Physical & climate risk • Global
Global Physical Risk
One of three linked altitudes: global hazard · Finnish mining · one mine's water
The standing physical hazard under a supply base. Four independent layers, each from a different authority: where river and coastal flooding recurs, where it is raining now, where satellites caught flooding in the last few days, and live global seismicity. All four are free, openly-licensed, and pulled straight into the map in the browser, so the surface stays live with no pipeline behind it. None of it forecasts the next earthquake or flood; what observed evidence like this does, on a named plant, port or supplier, is verify within hours whether the place is under water or off-line, the question a transaction-risk or insurance review has to answer and usually takes on the counterparty's word. The global view is the context; the asset-level check, scoped to a counterparty and seen through cloud by radar, is the layer behind it.

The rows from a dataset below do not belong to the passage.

(** X6.  After any sequence of POST /api/measurements requests the
    collection has grown by the number of 201 answers, and on a reachable
    store the listing returns exactly that many records, newest first. *)
Theorem creates_counted (posts : list (Z * json)) :
  forall db : Db,
    List.length (collection (fst (run' db (map (fun p => (fst p, POST_measurements (snd p)))
                                               posts))))
    = (List.length (collection db) +
       List.length (filter is_created
                      (snd (run' db (map (fun p => (fst p, POST_measurements (snd p)))
                                         posts)))))%nat /\
    (fault db = None ->
     forall (now : Z) (body : json),
     exists items : list Doc,
       snd (serve' now (fst (run' db (map (fun p => (fst p, POST_measurements (snd p)))
                                          posts)))
                   (GET_measurements body))
       = Reply 200 (BDocs items) /\
       List.length items
       = (List.length (collection db) +
          List.length (filter is_created
                         (snd (run' db (map (fun p => (fst p, POST_measurements (snd p)))
                                            posts)))))%nat /\
       StronglySorted newer_first items).
Proof.
  induction posts as [|[t b] rest IH]; intros db.
  - simpl. split; [lia|]. intros Hf now body.
    exists (sort_desc (collection db)).
    rewrite serve_GET. unfold get_measurements, find_sorted. rewrite Hf. simpl.
    split; [reflexivity|]. split; [|apply sort_desc_sorted].
    rewrite (Permutation_length (sort_desc_perm _)). lia.
  - cbn [map fst snd]. rewrite run_cons. cbn [fst snd filter].
    destruct (IH (fst (serve' t db (POST_measurements b)))) as [Hlen Hget].
    pose proof (records_immutable t db (POST_measurements b)) as [Hfault Hcases].
    assert (List.length (collection (fst (serve' t db (POST_measurements b))))
            = (List.length (collection db) +
               (if is_created (snd (serve' t db (POST_measurements b))) then 1 else 0))%nat)
      as Hstep.
    { rewrite serve_POST in *.
      destruct (post_cases Number_toString t db (POST_measurements b))
        as [->|[[e ->]|(db' & d & -> & C)]]; simpl; try lia.
      apply create_inv in C. destruct C as (f & _ & _ & _ & ->). simpl.
      rewrite length_app. simpl. lia. }
    split.
    + rewrite Hlen, Hstep.
      destruct (is_created (snd (serve' t db (POST_measurements b)))); simpl; lia.
    + intros Hf now body. rewrite <- Hfault in Hf.
      destruct (Hget Hf now body) as (items & Hi & Hl & Hs).
      exists items. split; [exact Hi|]. split; [|exact Hs].
      rewrite Hl, Hstep.
      destruct (is_created (snd (serve' t db (POST_measurements b)))); simpl; lia.
Qed.

(** X7.  The JSON parser stands before every route but the health check:
    a request whose body it refuses, other than an OPTIONS request or a GET
    or HEAD of /api/health, is answered 400 by the parser and never reaches
    a handler or the store. *)
Theorem malformed_body_400 (now : Z) (db : Db) (m : Method) (p : string) :
  m <> OPTIONS ->
  method_matches GET m && path_matches "/api/health" p = false ->
  serve' now db (mkRequest m p Malformed) = (db, Reply 400 BErrorPage).
Proof.
  intros Hm Hh. unfold serve, app. cbn [dispatch]. unfold route at 1.
  cbn [method path]. rewrite Hh. unfold cors, express_json. cbn [method payload].
  destruct m; try reflexivity. contradiction.
Qed.

End ServerSessions.

(** ** The component and the server *)

Section ComponentProperties.

Variable Number_toString : number -> string.
Variable transformCoord : Projection -> Projection -> coord -> coord.
Variable getLength : Geometry -> Projection -> number.
Variable getArea : Geometry -> Projection -> number.

Local Abbreviation serve' := (serve Number_toString).
Local Abbreviation to_measurement' := (to_measurement transformCoord getLength getArea).
Local Abbreviation finishDrawing' := (finishDrawing transformCoord getLength getArea).
Local Abbreviation payloads' := (build_payloads transformCoord getLength getArea).
Local Abbreviation load_item' := (load_item transformCoord).
Local Abbreviation to4326 := (transformCoord EPSG3857 EPSG4326).
Local Abbreviation to3857 := (transformCoord EPSG4326 EPSG3857).

(** *** Coordinates through JSON *)

Lemma json_coord_encoded (c : coord) : json_coord (coord_json c) = Some c.
Proof.
  unfold coord_json, json_coord. induction c as [|x r IH]; simpl; [reflexivity|].
  now rewrite IH.
Qed.

Lemma json_coords_encoded (cs : list coord) : json_coords (coords_json cs) = Some cs.
Proof.
  unfold coords_json, json_coords. induction cs as [|c r IH]; cbn [map option_all];
    [reflexivity|].
  now rewrite json_coord_encoded, IH.
Qed.

Lemma same_dimension_map (f : coord -> coord) (c : coord) (cs : list coord) :
  (forall x, List.length (f x) = List.length x) ->
  same_dimension (f c) (map f cs) = same_dimension c cs.
Proof.
  intros Hf. unfold same_dimension. induction cs as [|x r IH]; simpl; [reflexivity|].
  rewrite IH. now rewrite !Hf.
Qed.

Lemma uniform_coords_map (f : coord -> coord) (cs : list coord) :
  (forall x, List.length (f x) = List.length x) ->
  uniform_coords (map f cs) = uniform_coords cs.
Proof.
  intros Hf. destruct cs as [|c r]; [reflexivity|].
  unfold uniform_coords. cbn [map]. rewrite Hf.
  now rewrite <- (same_dimension_map f c (c :: r) Hf).
Qed.

Lemma uniform_rings_single (cs : list coord) : uniform_rings [cs] = uniform_coords cs.
Proof.
  destruct cs as [|c r]; [reflexivity|].
  unfold uniform_rings, uniform_coords. cbn [forallb List.length Nat.eqb negb].
  now rewrite andb_true_r.
Qed.

(** What [load_item] makes of the geojson the client builds for a line and
    for a polygon. *)
Lemma load_item_line (d : Doc) (cs : list coord) :
  geojson d = feature_json "LineString" (coords_json cs) ->
  uniform_coords cs = true ->
  load_item' d = Added (LineString (map to3857 cs)).
Proof.
  intros Hg Hu. unfold load_item. rewrite Hg.
  destruct cs as [|c r]; [discriminate|].
  cbn -[json_coords uniform_coords coord_json].
  assert (first_is_number (coord_json c) = Some true) as ->.
  { destruct c as [|x c']; [discriminate | reflexivity]. }
  change (JArr (coord_json c :: map coord_json r)) with (coords_json (c :: r)).
  rewrite json_coords_encoded, Hu. reflexivity.
Qed.

Lemma load_item_polygon (d : Doc) (outer : list coord) :
  geojson d = feature_json "Polygon" (JArr [coords_json outer]) ->
  uniform_coords outer = true ->
  load_item' d = Added (Polygon [map to3857 outer]).
Proof.
  intros Hg Hu. unfold load_item. rewrite Hg.
  cbn -[json_coords uniform_rings coords_json].
  rewrite json_coords_encoded. cbn -[uniform_rings].
  rewrite uniform_rings_single, Hu. reflexivity.
Qed.

(** X9.  A drawn line comes back: the measurement the client builds for a
    line feature is stored by the server, and loading the store afterwards
    adds one feature whose geometry is the line's coordinates taken to
    EPSG:4326 and back to EPSG:3857, and reports one measurement.  When the
    two transforms are inverse to each other, that is the drawn line. *)
Theorem drawn_line_reloads
        (now later : Z) (n uid : nat) (f : Feature) (cs : list coord) (a : App) :
  getGeometry f = Some (LineString cs) ->
  uniform_coords cs = true ->
  (forall (s d : Projection) (c : coord),
     List.length (transformCoord s d c) = List.length c) ->
  exists (m : Measurement) (d : Doc),
    to_measurement' f = Some m /\
    serve' now (mkDb None [] n) (POST_measurements (measurement_json m))
    = (mkDb None [d] (S n), Reply 201 (BDoc d)) /\
    loadMeasurements Number_toString transformCoord later (mkDb None [d] (S n)) uid a
    = Some (mkApp (savedSource a ++
                   [mkFeature uid (Some (LineString (map to3857 (map to4326 cs))))])
                  (pendingSource a) "1 measurement(s) in database.") /\
    ((forall c, to3857 (to4326 c) = c) -> map to3857 (map to4326 cs) = cs).
Proof.
  intros Hgeo Hu Hlen.
  assert (to_measurement' f
          = Some (mkMeasurement "LineString"
                    (feature_json "LineString" (coords_json (map to4326 cs)))
                    (getLength (LineString (map to4326 cs)) EPSG4326) "m")) as Hm
      by (unfold to_measurement; rewrite Hgeo; reflexivity).
  eexists. eexists. split; [exact Hm|]. split; [|split].
  - apply (client_measurement_created Number_toString transformCoord getLength getArea
             now (mkDb None [] n) f _ Hm). reflexivity.
  - unfold loadMeasurements.
    rewrite (serve_GET_list Number_toString _ _ body_empty_object), serve_GET.
    cbn -[load_item nat_string].
    unfold loadMeasurements_next. cbn -[load_item nat_string].
    rewrite (load_item_line _ (map to4326 cs)); [reflexivity | reflexivity |].
    rewrite uniform_coords_map; [exact Hu | apply Hlen].
  - intros Hinv. rewrite map_map. rewrite <- (map_id cs) at 2.
    apply map_ext. exact Hinv.
Qed.

(** X10.  A drawn polygon comes back without its holes: the client stores
    the outer ring only, so loading the store afterwards adds a polygon of
    one ring, the outer ring taken to EPSG:4326 and back, whatever holes
    the drawn polygon had. *)
Theorem drawn_polygon_reloads_outer_ring
        (now later : Z) (n uid : nat) (f : Feature)
        (outer : list coord) (holes : list (list coord)) (a : App) :
  getGeometry f = Some (Polygon (outer :: holes)) ->
  uniform_coords outer = true ->
  (forall (s d : Projection) (c : coord),
     List.length (transformCoord s d c) = List.length c) ->
  exists (m : Measurement) (d : Doc),
    to_measurement' f = Some m /\
    serve' now (mkDb None [] n) (POST_measurements (measurement_json m))
    = (mkDb None [d] (S n), Reply 201 (BDoc d)) /\
    loadMeasurements Number_toString transformCoord later (mkDb None [d] (S n)) uid a
    = Some (mkApp (savedSource a ++
                   [mkFeature uid (Some (Polygon [map to3857 (map to4326 outer)]))])
                  (pendingSource a) "1 measurement(s) in database.").
Proof.
  intros Hgeo Hu Hlen.
  assert (to_measurement' f
          = Some (mkMeasurement "Polygon"
                    (feature_json "Polygon" (JArr [coords_json (map to4326 outer)]))
                    (getArea (Polygon (map (map to4326) (outer :: holes))) EPSG4326) "m²"))
    as Hm by (unfold to_measurement; rewrite Hgeo; reflexivity).
  eexists. eexists. split; [exact Hm|]. split.
  - apply (client_measurement_created Number_toString transformCoord getLength getArea
             now (mkDb None [] n) f _ Hm). reflexivity.
  - unfold loadMeasurements.
    rewrite (serve_GET_list Number_toString _ _ body_empty_object), serve_GET.
    cbn -[load_item nat_string].
    unfold loadMeasurements_next. cbn -[load_item nat_string].
    rewrite (load_item_polygon _ (map to4326 outer)); [reflexivity | reflexivity |].
    rewrite uniform_coords_map; [exact Hu | apply Hlen].
Qed.

(** X11.  Loading counts records, not features: records whose geojson has
    no [geometry] add nothing to the saved source, and the status line
    still reports all of them. *)
Theorem records_without_geometry_are_counted (items : list Doc) (uid : nat) (a : App) :
  items <> [] ->
  Forall (fun d => prop "geometry" (geojson d) = None) items ->
  loadMeasurements_next transformCoord items uid a
  = Some (mkApp (savedSource a) (pendingSource a)
                (nat_string (List.length items) ++ " measurement(s) in database.")).
Proof.
  intros Hne Hall. unfold loadMeasurements_next.
  assert (load_items transformCoord items uid (savedSource a) = Some (savedSource a)) as ->.
  { clear Hne. induction Hall as [|d r Hd _ IH]; [reflexivity|].
    cbn [load_items].
    assert (load_item' d = Skipped) as ->; [|exact IH].
    unfold load_item. destruct (geojson d); try reflexivity; now rewrite Hd. }
  destruct items; [contradiction | reflexivity].
Qed.

(** X12.  The component's "clear database" cannot clear anything on this
    server: a confirmed [clearDatabase] sends DELETE /api/measurements, the
    server answers 404 and keeps its store, and the component shows the
    failure message and keeps its saved features; a declined one does
    nothing. *)
Theorem clearDatabase_never_clears (confirmed : bool) (now : Z) (db : Db) (a : App) :
  clearDatabase Number_toString confirmed now db a
  = Some (db, if confirmed then mkApp (savedSource a) (pendingSource a) msg_clear_failed
              else a).
Proof. destruct confirmed; reflexivity. Qed.

(** X13.  On a reachable store [downloadData] hands over a file with every
    record of the store, newest first, named after the first ten characters
    of the ISO date; it does so for an empty store too, while the status
    line says there is nothing to download.  On a failing store there is no
    file. *)
Theorem download_has_every_record (iso : string) (now : Z) (db : Db) (a : App) :
  (fault db = None ->
   exists items : list Doc,
     downloadData Number_toString iso now db a
     = Some (mkApp (savedSource a) (pendingSource a)
                   (if Nat.eqb (List.length (collection db)) 0
                    then "No data to download. Draw and click Finish first."
                    else "Downloaded " ++ nat_string (List.length (collection db))
                                       ++ " measurement(s)."),
             Some (mkDownload ("measurements_" ++ substring 0 10 iso ++ ".json") items)) /\
     Permutation items (collection db) /\ StronglySorted newer_first items) /\
  (forall e : string,
     fault db = Some e ->
     downloadData Number_toString iso now db a
     = Some (mkApp (savedSource a) (pendingSource a) "Download failed. Is the server running?",
             None)).
Proof.
  split.
  - intros Hf. exists (sort_desc (collection db)).
    split; [|split; [apply sort_desc_perm | apply sort_desc_sorted]].
    unfold downloadData. rewrite (serve_GET_list Number_toString _ _ body_empty_object), serve_GET.
    unfold get_measurements, find_sorted.
    rewrite Hf. cbn -[nat_string substring].
    now rewrite (Permutation_length (sort_desc_perm (collection db))).
  - intros e Hf. unfold downloadData.
    rewrite (serve_GET_list Number_toString _ _ body_empty_object), serve_GET.
    unfold get_measurements, find_sorted. rewrite Hf. reflexivity.
Qed.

Sources: USGS (seismicity, public domain), NASA SEDAC (flood hazard), NASA GPM IMERG (precipitation) and NASA MODIS NRT Flood via GIBS. The rest of the live layer sits on the data index.
Flood hazard is a static global baseline (NASA SEDAC, 1985–2003 frequency): the deeper the blue, the more often a cell has flooded. Rain is NASA GPM IMERG satellite precipitation from about a day ago, green through red by intensity, transparent where dry. Observed flood is NASA MODIS detection from the last three days (2026-06-25); it is full-coverage and regional, so it stays hidden at world view and appears as you zoom into an area, where grey is cloud or no satellite pass. Earthquakes are the USGS M4.5+ feed for the last 30 days; click one for detail.
What you are looking at
Four independent layers, each from a different authority, each measuring a different thing. None is a forecast or a probability for one site; together they are a first cut of physical due diligence on a fixed location, a plant, a port, a supplier.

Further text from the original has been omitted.